▶ _What to work on_:
Would you please transcribe, exactly as written, the lines of the entries below starting at the one that holds "(** C33: the" and ending at the one that holds "Definition two_places : Allocator", both included?

▶ _Provided data_:

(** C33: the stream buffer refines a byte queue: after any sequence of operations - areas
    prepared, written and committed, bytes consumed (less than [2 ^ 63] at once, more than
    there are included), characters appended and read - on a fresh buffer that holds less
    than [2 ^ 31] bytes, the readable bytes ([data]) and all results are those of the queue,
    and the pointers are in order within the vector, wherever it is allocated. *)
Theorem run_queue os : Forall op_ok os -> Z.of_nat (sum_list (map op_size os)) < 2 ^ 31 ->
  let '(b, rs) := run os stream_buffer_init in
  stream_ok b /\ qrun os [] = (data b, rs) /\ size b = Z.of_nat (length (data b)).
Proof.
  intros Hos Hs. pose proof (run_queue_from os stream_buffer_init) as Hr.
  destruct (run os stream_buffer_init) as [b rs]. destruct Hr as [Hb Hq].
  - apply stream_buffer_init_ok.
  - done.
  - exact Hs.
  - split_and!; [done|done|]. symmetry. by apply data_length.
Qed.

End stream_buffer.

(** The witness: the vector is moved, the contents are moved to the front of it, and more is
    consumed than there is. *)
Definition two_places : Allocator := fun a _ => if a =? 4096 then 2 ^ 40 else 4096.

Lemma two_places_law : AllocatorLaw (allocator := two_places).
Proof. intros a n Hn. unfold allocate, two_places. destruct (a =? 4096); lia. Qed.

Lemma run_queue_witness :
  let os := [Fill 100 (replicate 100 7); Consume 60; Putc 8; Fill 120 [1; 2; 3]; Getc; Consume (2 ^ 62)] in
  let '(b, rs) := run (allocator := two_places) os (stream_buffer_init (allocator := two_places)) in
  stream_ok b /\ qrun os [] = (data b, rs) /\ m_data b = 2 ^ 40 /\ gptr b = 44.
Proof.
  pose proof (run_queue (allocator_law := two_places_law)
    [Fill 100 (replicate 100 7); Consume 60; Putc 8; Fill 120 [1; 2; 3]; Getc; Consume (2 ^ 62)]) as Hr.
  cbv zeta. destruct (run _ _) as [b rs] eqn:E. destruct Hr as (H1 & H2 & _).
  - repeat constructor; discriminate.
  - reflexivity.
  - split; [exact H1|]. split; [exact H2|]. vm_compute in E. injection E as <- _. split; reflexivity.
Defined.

==

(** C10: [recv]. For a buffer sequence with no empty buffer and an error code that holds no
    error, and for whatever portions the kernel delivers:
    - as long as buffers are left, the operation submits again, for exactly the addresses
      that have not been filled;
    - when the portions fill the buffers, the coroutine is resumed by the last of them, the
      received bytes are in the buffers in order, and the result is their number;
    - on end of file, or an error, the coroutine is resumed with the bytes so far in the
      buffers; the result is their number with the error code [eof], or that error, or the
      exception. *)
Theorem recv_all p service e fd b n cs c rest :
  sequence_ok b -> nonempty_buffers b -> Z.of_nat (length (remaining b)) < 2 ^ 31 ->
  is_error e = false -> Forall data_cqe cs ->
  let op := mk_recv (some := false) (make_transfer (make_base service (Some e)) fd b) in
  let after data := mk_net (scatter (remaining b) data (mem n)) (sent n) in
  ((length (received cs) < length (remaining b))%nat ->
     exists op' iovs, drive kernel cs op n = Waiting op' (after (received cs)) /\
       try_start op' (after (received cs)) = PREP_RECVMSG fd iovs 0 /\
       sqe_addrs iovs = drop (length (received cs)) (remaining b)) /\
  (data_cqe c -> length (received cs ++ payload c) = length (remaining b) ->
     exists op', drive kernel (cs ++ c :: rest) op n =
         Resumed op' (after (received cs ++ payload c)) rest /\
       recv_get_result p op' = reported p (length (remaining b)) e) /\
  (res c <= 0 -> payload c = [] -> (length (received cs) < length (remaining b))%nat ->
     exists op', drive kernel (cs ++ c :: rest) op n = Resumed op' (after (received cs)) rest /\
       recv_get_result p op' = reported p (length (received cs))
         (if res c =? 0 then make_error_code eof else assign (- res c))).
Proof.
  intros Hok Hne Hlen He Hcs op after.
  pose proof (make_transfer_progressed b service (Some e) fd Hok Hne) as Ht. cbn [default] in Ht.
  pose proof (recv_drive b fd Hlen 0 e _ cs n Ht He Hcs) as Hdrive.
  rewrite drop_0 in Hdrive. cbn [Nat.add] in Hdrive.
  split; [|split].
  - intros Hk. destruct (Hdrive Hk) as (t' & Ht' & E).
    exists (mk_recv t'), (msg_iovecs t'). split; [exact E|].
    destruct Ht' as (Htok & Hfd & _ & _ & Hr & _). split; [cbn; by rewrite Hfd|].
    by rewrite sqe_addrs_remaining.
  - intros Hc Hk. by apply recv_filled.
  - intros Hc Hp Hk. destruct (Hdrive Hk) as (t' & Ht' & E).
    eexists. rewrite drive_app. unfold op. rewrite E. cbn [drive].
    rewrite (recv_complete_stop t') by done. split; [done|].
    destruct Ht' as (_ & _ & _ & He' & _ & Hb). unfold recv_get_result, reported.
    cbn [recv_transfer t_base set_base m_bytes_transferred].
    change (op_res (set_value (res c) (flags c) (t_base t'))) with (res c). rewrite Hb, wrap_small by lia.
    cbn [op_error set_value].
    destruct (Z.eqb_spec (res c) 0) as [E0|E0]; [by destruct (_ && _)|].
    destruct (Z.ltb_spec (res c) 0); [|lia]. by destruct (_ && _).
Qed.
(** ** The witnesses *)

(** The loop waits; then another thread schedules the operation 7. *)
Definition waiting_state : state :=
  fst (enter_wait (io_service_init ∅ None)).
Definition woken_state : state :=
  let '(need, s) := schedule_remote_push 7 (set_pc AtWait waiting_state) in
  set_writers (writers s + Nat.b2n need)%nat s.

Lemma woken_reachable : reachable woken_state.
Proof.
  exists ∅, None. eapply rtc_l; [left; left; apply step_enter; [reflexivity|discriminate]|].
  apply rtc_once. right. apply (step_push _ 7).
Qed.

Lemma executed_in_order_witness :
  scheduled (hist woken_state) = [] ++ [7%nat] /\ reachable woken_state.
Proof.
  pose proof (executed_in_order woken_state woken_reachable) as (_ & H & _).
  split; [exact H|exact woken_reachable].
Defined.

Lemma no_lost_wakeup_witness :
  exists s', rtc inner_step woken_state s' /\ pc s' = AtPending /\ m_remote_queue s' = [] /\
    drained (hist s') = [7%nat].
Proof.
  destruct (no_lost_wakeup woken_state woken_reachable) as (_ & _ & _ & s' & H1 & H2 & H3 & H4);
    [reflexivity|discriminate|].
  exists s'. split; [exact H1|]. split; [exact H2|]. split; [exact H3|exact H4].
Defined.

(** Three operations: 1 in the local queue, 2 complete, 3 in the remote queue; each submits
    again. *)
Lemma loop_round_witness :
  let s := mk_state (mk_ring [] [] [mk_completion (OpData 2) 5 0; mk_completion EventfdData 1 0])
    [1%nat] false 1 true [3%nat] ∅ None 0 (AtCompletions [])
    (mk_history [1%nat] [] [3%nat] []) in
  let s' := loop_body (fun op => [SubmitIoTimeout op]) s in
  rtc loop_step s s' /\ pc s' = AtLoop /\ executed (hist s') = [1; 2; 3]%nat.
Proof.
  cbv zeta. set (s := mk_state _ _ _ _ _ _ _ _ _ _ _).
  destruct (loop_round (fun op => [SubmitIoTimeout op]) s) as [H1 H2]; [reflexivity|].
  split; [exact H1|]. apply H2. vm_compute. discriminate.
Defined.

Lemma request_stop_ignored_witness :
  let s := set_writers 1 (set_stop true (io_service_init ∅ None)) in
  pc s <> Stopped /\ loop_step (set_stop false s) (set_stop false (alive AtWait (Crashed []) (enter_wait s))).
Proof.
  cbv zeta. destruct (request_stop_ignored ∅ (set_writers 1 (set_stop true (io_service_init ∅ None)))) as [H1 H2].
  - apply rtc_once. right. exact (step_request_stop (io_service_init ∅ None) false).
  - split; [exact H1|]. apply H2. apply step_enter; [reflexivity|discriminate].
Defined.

▶ _Result of the task_:
(** C33: the stream buffer refines a byte queue: after any sequence of operations - areas
    prepared, written and committed, bytes consumed (less than [2 ^ 63] at once, more than
    there are included), characters appended and read - on a fresh buffer that holds less
    than [2 ^ 31] bytes, the readable bytes ([data]) and all results are those of the queue,
    and the pointers are in order within the vector, wherever it is allocated. *)
Theorem run_queue os : Forall op_ok os -> Z.of_nat (sum_list (map op_size os)) < 2 ^ 31 ->
  let '(b, rs) := run os stream_buffer_init in
  stream_ok b /\ qrun os [] = (data b, rs) /\ size b = Z.of_nat (length (data b)).
Proof.
  intros Hos Hs. pose proof (run_queue_from os stream_buffer_init) as Hr.
  destruct (run os stream_buffer_init) as [b rs]. destruct Hr as [Hb Hq].
  - apply stream_buffer_init_ok.
  - done.
  - exact Hs.
  - split_and!; [done|done|]. symmetry. by apply data_length.
Qed.

End stream_buffer.

(** The witness: the vector is moved, the contents are moved to the front of it, and more is
    consumed than there is. *)
Definition two_places : Allocator := fun a _ => if a =? 4096 then 2 ^ 40 else 4096.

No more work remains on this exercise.